__Problem details__: Give the count of lines in the data that include "string", with no other words.

__Excerpted records__:

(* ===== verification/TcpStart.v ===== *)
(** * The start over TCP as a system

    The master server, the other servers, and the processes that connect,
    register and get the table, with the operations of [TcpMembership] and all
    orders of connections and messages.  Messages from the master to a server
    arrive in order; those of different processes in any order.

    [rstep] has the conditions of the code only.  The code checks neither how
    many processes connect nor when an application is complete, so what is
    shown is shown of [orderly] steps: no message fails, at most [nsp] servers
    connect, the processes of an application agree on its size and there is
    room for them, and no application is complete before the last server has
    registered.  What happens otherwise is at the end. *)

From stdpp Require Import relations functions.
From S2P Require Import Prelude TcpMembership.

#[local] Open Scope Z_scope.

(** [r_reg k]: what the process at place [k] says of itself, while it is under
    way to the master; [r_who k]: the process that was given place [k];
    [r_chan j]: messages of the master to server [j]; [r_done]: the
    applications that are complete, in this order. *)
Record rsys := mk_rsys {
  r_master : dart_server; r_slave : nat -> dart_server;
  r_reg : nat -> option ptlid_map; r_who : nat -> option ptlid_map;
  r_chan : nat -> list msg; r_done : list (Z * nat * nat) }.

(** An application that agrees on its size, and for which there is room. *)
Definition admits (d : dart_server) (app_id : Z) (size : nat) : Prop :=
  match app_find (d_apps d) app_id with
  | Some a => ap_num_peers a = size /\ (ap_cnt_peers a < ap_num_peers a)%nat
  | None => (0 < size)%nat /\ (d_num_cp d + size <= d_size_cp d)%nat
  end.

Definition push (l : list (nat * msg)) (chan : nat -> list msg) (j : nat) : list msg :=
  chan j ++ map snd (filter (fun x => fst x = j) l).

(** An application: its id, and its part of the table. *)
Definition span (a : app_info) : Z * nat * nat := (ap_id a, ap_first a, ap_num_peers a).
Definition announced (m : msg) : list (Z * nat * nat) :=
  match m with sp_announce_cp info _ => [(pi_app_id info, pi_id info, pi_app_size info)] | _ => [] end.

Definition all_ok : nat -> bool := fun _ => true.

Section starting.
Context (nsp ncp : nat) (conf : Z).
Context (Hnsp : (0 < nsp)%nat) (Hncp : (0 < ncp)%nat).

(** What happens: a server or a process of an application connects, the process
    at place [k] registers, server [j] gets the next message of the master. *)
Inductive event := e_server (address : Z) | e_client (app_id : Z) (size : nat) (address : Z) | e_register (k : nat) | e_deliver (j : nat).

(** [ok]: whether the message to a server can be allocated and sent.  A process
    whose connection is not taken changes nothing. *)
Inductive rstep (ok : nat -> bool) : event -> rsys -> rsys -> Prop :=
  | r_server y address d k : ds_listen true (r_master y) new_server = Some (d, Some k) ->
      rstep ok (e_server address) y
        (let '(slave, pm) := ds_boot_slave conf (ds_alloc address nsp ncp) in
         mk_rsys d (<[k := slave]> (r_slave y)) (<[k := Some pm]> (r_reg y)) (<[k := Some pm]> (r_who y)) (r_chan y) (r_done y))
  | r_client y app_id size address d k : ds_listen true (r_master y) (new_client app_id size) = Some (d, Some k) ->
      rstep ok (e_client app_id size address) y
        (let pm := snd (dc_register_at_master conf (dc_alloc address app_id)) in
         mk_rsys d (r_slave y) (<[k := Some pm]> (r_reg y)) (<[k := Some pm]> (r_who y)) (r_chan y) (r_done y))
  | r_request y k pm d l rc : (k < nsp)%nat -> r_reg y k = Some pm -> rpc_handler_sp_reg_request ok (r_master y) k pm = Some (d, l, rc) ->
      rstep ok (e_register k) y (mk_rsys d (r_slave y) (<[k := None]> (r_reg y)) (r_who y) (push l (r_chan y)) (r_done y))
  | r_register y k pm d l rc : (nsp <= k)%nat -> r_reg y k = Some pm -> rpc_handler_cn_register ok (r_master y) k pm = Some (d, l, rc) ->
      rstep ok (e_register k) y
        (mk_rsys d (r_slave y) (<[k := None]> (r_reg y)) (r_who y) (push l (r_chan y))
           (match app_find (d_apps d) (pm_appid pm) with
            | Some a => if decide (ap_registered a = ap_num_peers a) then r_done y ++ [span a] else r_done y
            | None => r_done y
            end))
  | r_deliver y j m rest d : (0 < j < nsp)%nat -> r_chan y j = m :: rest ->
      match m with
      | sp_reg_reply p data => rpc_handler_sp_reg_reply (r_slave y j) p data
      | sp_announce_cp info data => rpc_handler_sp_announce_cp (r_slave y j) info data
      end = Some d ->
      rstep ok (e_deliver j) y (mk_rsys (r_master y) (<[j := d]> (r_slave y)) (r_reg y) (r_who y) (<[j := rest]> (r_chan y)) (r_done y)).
* * *
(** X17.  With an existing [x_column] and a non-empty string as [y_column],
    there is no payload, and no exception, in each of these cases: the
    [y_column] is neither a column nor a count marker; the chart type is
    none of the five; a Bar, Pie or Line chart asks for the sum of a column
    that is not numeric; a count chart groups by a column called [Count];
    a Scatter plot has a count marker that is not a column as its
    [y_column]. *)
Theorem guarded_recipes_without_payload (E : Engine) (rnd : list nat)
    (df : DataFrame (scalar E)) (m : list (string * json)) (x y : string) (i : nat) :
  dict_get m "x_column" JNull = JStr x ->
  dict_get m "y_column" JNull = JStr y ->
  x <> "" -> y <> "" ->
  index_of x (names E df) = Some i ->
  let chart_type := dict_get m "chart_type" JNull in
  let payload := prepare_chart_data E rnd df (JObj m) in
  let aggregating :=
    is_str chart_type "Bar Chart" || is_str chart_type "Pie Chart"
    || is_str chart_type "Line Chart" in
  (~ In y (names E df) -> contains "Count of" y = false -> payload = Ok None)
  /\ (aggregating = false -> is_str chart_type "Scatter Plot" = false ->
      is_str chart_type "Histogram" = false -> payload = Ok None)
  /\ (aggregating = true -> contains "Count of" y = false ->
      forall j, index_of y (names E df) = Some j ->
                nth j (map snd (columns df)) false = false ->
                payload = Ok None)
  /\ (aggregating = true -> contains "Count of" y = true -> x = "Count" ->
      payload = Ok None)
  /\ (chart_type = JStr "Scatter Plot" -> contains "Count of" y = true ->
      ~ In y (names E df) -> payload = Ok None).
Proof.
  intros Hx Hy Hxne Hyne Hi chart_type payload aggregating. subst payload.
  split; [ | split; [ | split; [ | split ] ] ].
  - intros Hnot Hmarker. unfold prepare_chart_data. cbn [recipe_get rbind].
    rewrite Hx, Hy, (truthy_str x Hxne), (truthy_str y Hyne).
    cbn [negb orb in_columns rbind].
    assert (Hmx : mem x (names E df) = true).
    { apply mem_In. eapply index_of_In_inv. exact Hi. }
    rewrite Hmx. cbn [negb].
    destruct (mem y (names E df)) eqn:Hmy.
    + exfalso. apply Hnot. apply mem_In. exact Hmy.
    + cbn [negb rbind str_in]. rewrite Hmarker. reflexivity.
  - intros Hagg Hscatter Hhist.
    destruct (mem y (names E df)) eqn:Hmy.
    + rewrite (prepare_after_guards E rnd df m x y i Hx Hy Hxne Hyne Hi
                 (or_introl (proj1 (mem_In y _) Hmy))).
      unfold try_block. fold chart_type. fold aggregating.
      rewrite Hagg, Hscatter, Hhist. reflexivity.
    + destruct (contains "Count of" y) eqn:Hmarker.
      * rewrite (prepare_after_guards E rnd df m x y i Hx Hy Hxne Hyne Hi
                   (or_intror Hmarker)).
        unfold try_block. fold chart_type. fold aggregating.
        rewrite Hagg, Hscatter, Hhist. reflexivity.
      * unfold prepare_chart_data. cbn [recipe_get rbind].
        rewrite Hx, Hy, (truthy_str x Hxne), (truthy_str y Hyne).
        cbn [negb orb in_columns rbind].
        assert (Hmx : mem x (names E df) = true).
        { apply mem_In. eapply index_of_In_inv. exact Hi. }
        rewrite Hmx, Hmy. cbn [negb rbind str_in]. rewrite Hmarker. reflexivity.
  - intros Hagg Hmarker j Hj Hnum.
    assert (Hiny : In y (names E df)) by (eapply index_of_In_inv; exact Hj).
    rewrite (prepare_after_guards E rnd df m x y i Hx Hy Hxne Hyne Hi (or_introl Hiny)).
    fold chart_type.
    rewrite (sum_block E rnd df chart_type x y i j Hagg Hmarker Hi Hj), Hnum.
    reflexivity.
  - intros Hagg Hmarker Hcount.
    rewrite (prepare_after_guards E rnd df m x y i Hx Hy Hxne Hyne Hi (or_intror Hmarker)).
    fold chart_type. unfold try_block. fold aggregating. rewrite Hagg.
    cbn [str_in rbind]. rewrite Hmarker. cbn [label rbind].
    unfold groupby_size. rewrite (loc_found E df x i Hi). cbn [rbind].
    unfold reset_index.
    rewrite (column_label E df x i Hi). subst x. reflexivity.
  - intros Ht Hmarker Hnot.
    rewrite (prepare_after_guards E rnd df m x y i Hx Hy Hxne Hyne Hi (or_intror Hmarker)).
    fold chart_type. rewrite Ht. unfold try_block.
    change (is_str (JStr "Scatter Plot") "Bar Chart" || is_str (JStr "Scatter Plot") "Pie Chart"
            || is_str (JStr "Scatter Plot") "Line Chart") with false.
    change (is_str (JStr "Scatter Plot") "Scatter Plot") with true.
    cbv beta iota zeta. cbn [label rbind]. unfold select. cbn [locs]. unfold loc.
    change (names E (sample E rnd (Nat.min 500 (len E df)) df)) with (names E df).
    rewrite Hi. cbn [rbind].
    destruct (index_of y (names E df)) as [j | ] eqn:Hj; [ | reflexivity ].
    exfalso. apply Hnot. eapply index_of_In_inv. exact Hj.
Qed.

__Exercise response__: 2